Statistics of Changes in Lead Node in Connectivity-Driven Networks

We study statistical properties of the highest degree, or most popular, nodes in growing networks. We show that the number of lead changes increases logarithmically with network size $N$, independent of the details of the growth mechanism. The probability that the first node retains the lead approaches a finite constant for popularity-driven growth, and decays as $N^{-\varphi }(\ln N{)}^{-1/2}$, with $\varphi =0.08607\dots$, for growth with no popularity bias.

Figure 1

Average index of the leader $J_{\mathrm{l}\mathrm{e}\mathrm{a}\mathrm{d}}(N)$ as a function of the total number of nodes $N$ for ${10}^5$ realizations of a growing network of ${10}^5$ nodes.
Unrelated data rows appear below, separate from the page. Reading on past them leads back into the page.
Lemma over_wire_unary f v :
  serves "Unary" f → echoes_value f → carried v → plain v →
  ∃ c, over_wire fuel ms "Unary" v [TVar var_any]
    = Ret ((Some (mkResponse None false [v]), None), c).
Proof using All.
  intros Hs Hf Hv Hp.
  assert (respond_error [v] = None ∧ respond_values [v] = [v]) as [He Hvs] by by destruct v.
  destruct (handled_call_eq fuel ms (SubMux 0) "Unary" f v [v] io_Pending) as
    (c1 & hb & bs & s1 & Hreq & Hn & Hhb & Hbs & Hsrv & Hcl & Hout);
    [exact Hs|by apply Hf|by apply Hcalls; left|apply Hv|by rewrite He|rewrite Hvs; repeat constructor; apply Hv|].
  rewrite He in Hhb. rewrite Hvs in Hbs.
  apply Forall2_cons_inv_l in Hbs as (b & bs' & Hb & Hbs & ->).
  apply Forall2_nil_inv_l in Hbs as ->.
  unfold over_wire. rewrite (Client_Call_plain _ _ _ _ _ _ Hreq).
  unfold answered, stream_ends. cbn [st_end st_shut orb]. rewrite Hn. cbn [Nat.eqb negb].
  rewrite Hsrv. unfold hears. rewrite Hout, Hcl.
  cbn [w_out fmap list_fmap mjoin list_join Nat.eqb andb].
  rewrite (response_eq _ v [v] b hb [] _ _ _ false) by (done || by right). by eexists.
Qed.

(** What a stream method does with a call so far. *)
Lemma echoes_waits f sel v b rb :
  echoes_values f bound ∨ echoes_bytes f bound →
  carried v → plain v → encodes v b → encodes (VResponseHeader None true) rb →
  f sel (piping (frame b) io_Pending [] 0 false None false)
  = (Block, piping [] io_Pending [frame rb; frame b] 0 true None true).
Proof using.
  intros [Hf|Hf] Hv Hp Hb Hr; [|by apply (Hf sel v b rb)].
  pose proof (proj2 (Hf sel v b rb Hv Hp Hb Hr)) as Hw. unfold serving, at_end in Hw.
  cbn [fmap list_fmap mjoin list_join] in Hw. rewrite app_nil_r in Hw. exact Hw.
Qed.

Lemma over_wire_stream sel f v b hb replies got :
  serves sel f → echoes_values f bound ∨ echoes_bytes f bound →
  encodes (VCallHeader sel) hb → encodes v b →
  reads replies v got → carried v → plain v →
  over_wire fuel ms sel v replies
  = Ret ((Some (mkResponse None true got), None), waiting [frame hb; frame b]).
Proof using All.
  intros Hs Hf Hhb Hb Hr Hv Hp. destruct (Hheads true) as [rb Hrb].
  unfold over_wire.
  rewrite (Client_Call_plain _ _ _ _ _ _ (request_eq sel v hb b Hhb Hb)).
  change (mkStream (st_end (waiting ?w)) false) with (waiting w).
  rewrite (answered_waits f sel hb b rb Hs Hhb) by by apply (echoes_waits f _ v).
  cbn [calling st_end]. by rewrite (response_eq _ v got b rb [] _ _ _ true).
Qed.

Lemma wire_react_waits sel f v b hb :
  serves sel f → echoes_values f bound ∨ echoes_bytes f bound →
  encodes (VCallHeader sel) hb → encodes v b → carried v → plain v →
  wire_react fuel ms (waiting [frame hb; frame b]) = waiting [frame hb; frame b].
Proof using All.
  intros Hs Hf Hhb Hb Hv Hp. destruct (Hheads true) as [rb Hrb]. unfold wire_react.
  rewrite (answered_waits f sel hb b rb Hs Hhb) by by apply (echoes_waits f _ v).
  cbn [calling st_end st_shut].
  by rewrite (response_eq [TNil] v [] b rb [] _ _ _ true) by (done || by left).
Qed.

Lemma wire_react_values sel f v b hb vs bs :
  serves sel f → echoes_values f bound →
  encodes (VCallHeader sel) hb → carried v → plain v → encodes v b →
  Forall carried vs → Forall2 encodes vs bs → (length vs < bound)%nat →
  wire_react fuel ms (calling ([frame hb; frame b] ++ (frame <$> bs)) [] io_Pending true)
  = calling ([frame hb; frame b] ++ (frame <$> bs)) (mjoin (frame <$> bs)) io_EOF true.
Proof using All.
  intros Hs Hf Hhb Hv Hp Hb Hvs Hbs Hl. destruct (Hheads true) as [rb Hrb].
  unfold wire_react. rewrite (answered_values f sel v hb b rb vs) by done. cbn [calling st_end st_shut].
  by rewrite (response_eq [TNil] v [] b rb _ _ _ _ true) by (done || by left).
Qed.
Shown are the cases of attachment rates $A_k=1$ and $A_k=k$.

Figure 2

Average number of lead changes $L(N)$ as a function of network size $N$ for ${10}^5$ realizations of the network for $A_k=1$ and $A_k=k$.

Figure 3

Degree distribution of the first node for the dimer, trimer (2 links to the initial node), and pentamer (4 links) initial conditions based on ${10}^5$ realizations of a network with ${10}^5$ links. The curve is the prediction of Eq. (7).

Figure 4

Probability that the first node leads throughout the evolution for ${10}^5$ realizations of up to size $N={10}^7$ for $A_k=k$ (upper), and up to $N={10}^8$ for $A_k=1$ (lower).